Task brief:
From the records below, set down exactly the lines starting with the line that contains "(** src/server/network/policy.ts:166-174 forbidden" and going on through the line that contains "let host := if". Nothing else is wanted.

Stored items
(* ===== verification/NetworkPolicy.v ===== *)
(** The destination policy of managed egress ([src/server/network/policy.ts]):
    normalization of hosts and patterns, compilation of a policy and the one
    decision path of the proxies. *)
From S2P Require Import Prelude Errors Texts Addresses.
#[local] Open Scope string_scope. #[local] Open Scope Z_scope.

(** ** Data *)

(** src/server/network/policy.ts:10-15 DestinationPolicyReason *)
Inductive DestinationPolicyReason := Allowlist | ExplicitDeny | NotAllowed | LocalAddress | PortNotAllowed.

Inductive host_kind := KindDomain | KindIp.
#[export] Instance host_kind_eq : EqDecision host_kind.
Proof. solve_decision. Defined.

(** src/server/network/policy.ts:17-22 NormalizedDestinationHost *)
Record NormalizedDestinationHost := {
  nh_host : string;
  nh_kind : host_kind;
  nh_family : option IpFamily;
  nh_address : option AddressClassification;
}.

(** src/server/network/policy.ts:24-29 DestinationPolicyDecision *)
Record DestinationPolicyDecision := {
  allowed : bool;
  reason : DestinationPolicyReason;
  decided_host : NormalizedDestinationHost;
  decided_port : Z;
}.

(** src/server/network/policy.ts:31-34 DestinationPolicyInput *)
Record DestinationPolicyInput := { in_host : string; in_port : jsnum }.

(** Ports are given as integers. *)
(** src/server/network/policy.ts:36-41 DestinationPolicyConfig *)
Record DestinationPolicyConfig := {
  allowedDomainPatterns : list string;
  deniedDomainPatterns : list string;
  config_allowedPorts : option (list Z);
  allowedPortSet : option (list Z);
}.

(** What these functions throw: a [DestinationPolicyError], or an error of another kind. *)
(** src/server/network/policy.ts:43-51 DestinationPolicyError *)
Inductive policy_code := InvalidHost | InvalidPattern | InvalidPort | InvalidPolicy.
Inductive policy_thrown :=
| DestinationPolicyError (code : policy_code) (message : string)
| OtherError (e : thrown).

(** The read-only view has the values of a [Set]. *)
(** src/server/network/policy.ts:53-89 ImmutableSetView *)
Definition set_view (values : list Z) : list Z :=
  fold_left (λ acc v, if bool_decide (v ∈ acc) then acc else (acc ++ [v])%list) values [].

Inductive pattern_mode := ModeAll | ModeExact | ModeSubdomains | ModeApexAndSubdomains.
#[export] Instance pattern_mode_eq : EqDecision pattern_mode.
Proof. solve_decision. Defined.

(** [None] is the kind [all]. *)
(** src/server/network/policy.ts:91-96 CompiledPattern *)
Record CompiledPattern := {
  pat_normalized : string;
  pat_mode : pattern_mode;
  pat_base : string;
  pat_kind : option host_kind;
}.

(** src/server/network/policy.ts:98-105 CompiledDestinationPolicy *)
Record CompiledDestinationPolicy := {
  allowedPatterns : list string;
  deniedPatterns : list string;
  allowedPorts : list Z;
  compiled_allowed : list CompiledPattern;
  compiled_denied : list CompiledPattern;
}.

(** [node:url]: [None] where the conversion throws. *)
Class NodeUrl := {
  domainToASCII : string → option string;
  domainToUnicode : string → string;
}.

(** ** Texts *)

(** [a.toLowerCase()] of a code unit below 256. *)
Definition lower_char (a : ascii) : ascii :=
  let c := unit_code a in
  if ((65 <=? c) && (c <=? 90)) || ((192 <=? c) && (c <=? 222) && negb (c =? 215))
  then ascii_of_N (Z.to_N (c + 32)) else a.
Fixpoint toLowerCase (s : string) : string :=
  match s with EmptyString => EmptyString | String a r => String (lower_char a) (toLowerCase r) end.

(** [s.slice(0, -1)] *)
Fixpoint drop_last (s : string) : string :=
  match s with
  | EmptyString => EmptyString
  | String a EmptyString => EmptyString
  | String a r => String a (drop_last r)
  end.

Fixpoint last_char (s : string) : option ascii :=
  match s with
  | EmptyString => None
  | String a EmptyString => Some a
  | String _ r => last_char r
  end.

Definition is_lower_alnum (a : ascii) : bool :=
  let c := unit_code a in is_digit a || ((97 <=? c) && (c <=? 122)).

(** The pattern [^[a-z0-9](?:[a-z0-9-]*[a-z0-9])?$]. *)
(** src/server/network/policy.ts:118-118 labelPattern *)
Definition label_matches (label : string) : bool :=
  match label with
  | EmptyString => false
  | String a _ =>
      is_lower_alnum a && str_all (λ a, is_lower_alnum a || Ascii.eqb a "-"%char) label
      && match last_char label with Some z => is_lower_alnum z | None => false end
  end.

(** The pattern [^(?:[0-9]+|0[xX][0-9a-fA-F]+)$]. *)
(** src/server/network/policy.ts:131-131 numericPattern *)
Definition numeric_label (label : string) : bool :=
  match label with
  | EmptyString => false
  | String a r =>
      str_all is_digit label
      || match r with
         | String x h =>
             Ascii.eqb a "0"%char && (Ascii.eqb x "x"%char || Ascii.eqb x "X"%char)
             && negb (String.eqb h "") && str_all is_hex h
         | EmptyString => false
         end
  end.

(** src/server/network/policy.ts:128-133 isAmbiguousNumericHost *)
Definition isAmbiguousNumericHost (host : string) : bool := forallb numeric_label (split dot host).

(** The characters that no DNS name contains. *)
(** src/server/network/policy.ts:166-174 forbidden *)
Definition forbidden_char (a : ascii) : bool :=
  existsb (Ascii.eqb a) [colon; "/"%char; "?"%char; "#"%char; "@"%char; "%"%char; "\"%char]
  || (unit_code a <=? 32) || (unit_code a =? 127).

(** ** Hosts *)

(** src/server/network/policy.ts:107-109 invalidHost *)
Definition invalidHost {A} : result policy_thrown A :=
  Err (DestinationPolicyError InvalidHost "invalid destination host").

Definition classified_address (p : ParsedIpAddress) : result policy_thrown AddressClassification :=
  match classifyParsedAddress p with Ok c => Ok c | Err e => Err (OtherError e) end.

Section policy.
Context `{NodeUrl}.

(** src/server/network/policy.ts:115-124 validLabel *)
Definition valid_label (label : string) : bool :=
  (1 <=? strlen label) && (strlen label <=? 63) && label_matches label
  && negb (starts_with "xn--" label && String.eqb (domainToUnicode label) label).

(** src/server/network/policy.ts:111-126 validateAsciiDomain *)
Definition validateAsciiDomain (name : string) : result policy_thrown unit :=
  if (strlen name =? 0) || (253 <? strlen name) then invalidHost
  else if forallb valid_label (split dot name) then Ok tt else invalidHost.

(** Bracketed literals. *)
(** src/server/network/policy.ts:143-151 bracketed *)
Definition normalize_bracketed (host : string) : result policy_thrown NormalizedDestinationHost :=
  if negb (starts_with "[" host && ends_with "]" host) then invalidHost
  else
    let literal := drop_last (drop_str 1 host) in
    if negb (has_char colon literal) then invalidHost
    else
      match parseIpAddress literal with
      | Some p =>
          if negb (bool_decide (family p = V6)) then invalidHost
          else
            a ← classified_address p;
            mret {| nh_host := address p; nh_kind := KindIp; nh_family := Some V6; nh_address := Some a |}
      | None => invalidHost
      end.

(** Names, once the literals are out of the way. *)
(** src/server/network/policy.ts:166-192 domain *)
Definition normalize_domain (host : string) : result policy_thrown NormalizedDestinationHost :=
  if negb (str_all (λ a, negb (forbidden_char a)) host) then invalidHost
  else
    let host := if ends_with "." host then drop_last host else host in
    if String.eqb host "" || ends_with "." host then invalidHost
    else if isAmbiguousNumericHost host then invalidHost
    else
      match domainToASCII host with
      | None => invalidHost
      | Some converted =>
          let name := toLowerCase converted in
          validateAsciiDomain name;;
          if isAmbiguousNumericHost name then invalidHost
          else mret {| nh_host := name; nh_kind := KindDomain; nh_family := None; nh_address := None |}
      end.

(** src/server/network/policy.ts:139-193 normalizeDestinationHost *)
Definition normalizeDestinationHost (input : string) : result policy_thrown NormalizedDestinationHost :=
  let host := trim input in
  if String.eqb host "" then invalidHost
  else if starts_with "[" host || ends_with "]" host then normalize_bracketed host
  else
    match parseIpAddress host with
    | Some p =>
        a ← classified_address p;
        mret {| nh_host := address p; nh_kind := KindIp; nh_family := Some (family p); nh_address := Some a |}
    | None => normalize_domain host
    end.

(** ** Patterns *)

Definition invalidPattern {A} : result policy_thrown A :=
  Err (DestinationPolicyError InvalidPattern "invalid destination pattern").

Definition star : ascii := "*"%char.

(** [**.], [*.] or nothing, and what follows. *)
(** src/server/network/policy.ts:203-211 wildcard *)
Definition cut_wildcard (s : string) : string * string :=
  if starts_with "**." s then ("**.", drop_str 3 s)
  else if starts_with "*." s then ("*.", drop_str 2 s)
  else ("", s).

(** src/server/network/policy.ts:196-229 normalizeDestinationPattern *)
Definition normalizeDestinationPattern (input : string) : result policy_thrown string :=
  let trimmed := trim input in
  if String.eqb trimmed "*" then Ok trimmed
  else if String.eqb trimmed "" || has_char "["%char trimmed || has_char "]"%char trimmed then invalidPattern
  else
    let '(prefix, value) := cut_wildcard trimmed in
    if has_char star value then invalidPattern
    else
      match normalizeDestinationHost value with
      | Err (DestinationPolicyError _ _) => invalidPattern
      | Err e => Err e
      | Ok normalized =>
          if negb (String.eqb prefix "") && bool_decide (nh_kind normalized = KindIp)
          then Err (DestinationPolicyError InvalidPattern "IP literals cannot use wildcard patterns")
          else Ok (prefix +:+ nh_host normalized)
      end.

(** src/server/network/policy.ts:231-246 compilePattern *)
Definition compilePattern (normalized : string) : result policy_thrown CompiledPattern :=
  if String.eqb normalized "*"
  then Ok {| pat_normalized := normalized; pat_mode := ModeAll; pat_base := ""; pat_kind := None |}
  else
    let '(mode, base) :=
      if starts_with "**." normalized then (ModeApexAndSubdomains, drop_str 3 normalized)
      else if starts_with "*." normalized then (ModeSubdomains, drop_str 2 normalized)
      else (ModeExact, normalized) in
    host ← normalizeDestinationHost base;
    mret {| pat_normalized := normalized; pat_mode := mode; pat_base := nh_host host;
            pat_kind := Some (nh_kind host) |}.

(** [xs.map(f)] with an [f] that may throw. *)
Fixpoint map_ok {A B} (f : A → result policy_thrown B) (xs : list A) : result policy_thrown (list B) :=
  match xs with
  | [] => Ok []
  | x :: rest => y ← f x; ys ← map_ok f rest; mret (y :: ys)
  end.

(** src/server/network/policy.ts:248-254 normalizedUniquePatterns *)
Definition normalizedUniquePatterns (patterns : list string) : result policy_thrown (list CompiledPattern) :=
  normalized ← map_ok normalizeDestinationPattern patterns;
  if bool_decide (NoDup normalized) then map_ok compilePattern normalized
  else Err (DestinationPolicyError InvalidPolicy "duplicate normalized destination pattern").

Definition valid_port (port : Z) : bool := isSafeInteger port && negb (port <? 1) && negb (65535 <? port).

(** src/server/network/policy.ts:256-280 compileDestinationPolicy *)
Definition compileDestinationPolicy (config : DestinationPolicyConfig)
    : result policy_thrown CompiledDestinationPolicy :=
  let configuredPorts := match allowedPortSet config with
    | None => default [] (config_allowedPorts config)
    | Some ports => ports
    end in
  if bool_decide (allowedPortSet config = None) && negb (bool_decide (NoDup configuredPorts))
  then Err (DestinationPolicyError InvalidPolicy "duplicate allowed destination port")
  else
    let ports := set_view configuredPorts in
    if negb (forallb valid_port ports)
    then Err (DestinationPolicyError InvalidPolicy "invalid allowed destination port")
    else
      allow ← normalizedUniquePatterns (allowedDomainPatterns config);
      deny ← normalizedUniquePatterns (deniedDomainPatterns config);
      mret {| allowedPatterns := pat_normalized <$> allow; deniedPatterns := pat_normalized <$> deny;
              allowedPorts := ports; compiled_allowed := allow; compiled_denied := deny |}.

(** ** Decisions *)

(** src/server/network/policy.ts:282-290 matches *)
Definition matches (pattern : CompiledPattern) (host : NormalizedDestinationHost) : bool :=
  if bool_decide (pat_mode pattern = ModeAll) then true
  else if bool_decide (pat_kind pattern = Some KindIp) || bool_decide (nh_kind host = KindIp)
  then bool_decide (pat_mode pattern = ModeExact) && bool_decide (pat_kind pattern = Some (nh_kind host))
       && String.eqb (pat_base pattern) (nh_host host)
  else if bool_decide (pat_mode pattern = ModeExact) then String.eqb (pat_base pattern) (nh_host host)
  else
    let subdomain := ends_with (String dot (pat_base pattern)) (nh_host host) in
    if bool_decide (pat_mode pattern = ModeSubdomains) then subdomain
    else String.eqb (nh_host host) (pat_base pattern) || subdomain.

(** src/server/network/policy.ts:302-315 reason *)
Definition decide_reason (policy : CompiledDestinationPolicy) (host : NormalizedDestinationHost) (port : Z)
    : DestinationPolicyReason :=
  if existsb (λ pattern, matches pattern host) (compiled_denied policy) then ExplicitDeny
  else if negb (bool_decide (port ∈ allowedPorts policy)) then PortNotAllowed
  else if negb (existsb (λ pattern, matches pattern host) (compiled_allowed policy)) then NotAllowed
  else if match nh_address host with Some a => negb (isPublic a) | None => false end then LocalAddress
  else Allowlist.

(** src/server/network/policy.ts:293-318 decideDestination *)
Definition decideDestination (policy : CompiledDestinationPolicy) (input : DestinationPolicyInput)
    : result policy_thrown DestinationPolicyDecision :=
  match in_port input with
  | JInt port =>
      if negb (valid_port port) then Err (DestinationPolicyError InvalidPort "invalid destination port")
      else
        host ← normalizeDestinationHost (in_host input);
        let reason := decide_reason policy host port in
        mret {| allowed := match reason with Allowlist => true | _ => false end;
                reason := reason; decided_host := host; decided_port := port |}
  | JOther => Err (DestinationPolicyError InvalidPort "invalid destination port")
  end.
End policy.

Solution below:
(** src/server/network/policy.ts:166-174 forbidden *)
Definition forbidden_char (a : ascii) : bool :=
  existsb (Ascii.eqb a) [colon; "/"%char; "?"%char; "#"%char; "@"%char; "%"%char; "\"%char]
  || (unit_code a <=? 32) || (unit_code a =? 127).

(** ** Hosts *)

(** src/server/network/policy.ts:107-109 invalidHost *)
Definition invalidHost {A} : result policy_thrown A :=
  Err (DestinationPolicyError InvalidHost "invalid destination host").

Definition classified_address (p : ParsedIpAddress) : result policy_thrown AddressClassification :=
  match classifyParsedAddress p with Ok c => Ok c | Err e => Err (OtherError e) end.

Section policy.
Context `{NodeUrl}.

(** src/server/network/policy.ts:115-124 validLabel *)
Definition valid_label (label : string) : bool :=
  (1 <=? strlen label) && (strlen label <=? 63) && label_matches label
  && negb (starts_with "xn--" label && String.eqb (domainToUnicode label) label).

(** src/server/network/policy.ts:111-126 validateAsciiDomain *)
Definition validateAsciiDomain (name : string) : result policy_thrown unit :=
  if (strlen name =? 0) || (253 <? strlen name) then invalidHost
  else if forallb valid_label (split dot name) then Ok tt else invalidHost.

(** Bracketed literals. *)
(** src/server/network/policy.ts:143-151 bracketed *)
Definition normalize_bracketed (host : string) : result policy_thrown NormalizedDestinationHost :=
  if negb (starts_with "[" host && ends_with "]" host) then invalidHost
  else
    let literal := drop_last (drop_str 1 host) in
    if negb (has_char colon literal) then invalidHost
    else
      match parseIpAddress literal with
      | Some p =>
          if negb (bool_decide (family p = V6)) then invalidHost
          else
            a ← classified_address p;
            mret {| nh_host := address p; nh_kind := KindIp; nh_family := Some V6; nh_address := Some a |}
      | None => invalidHost
      end.

(** Names, once the literals are out of the way. *)
(** src/server/network/policy.ts:166-192 domain *)
Definition normalize_domain (host : string) : result policy_thrown NormalizedDestinationHost :=
  if negb (str_all (λ a, negb (forbidden_char a)) host) then invalidHost
  else
    let host := if ends_with "." host then drop_last host else host in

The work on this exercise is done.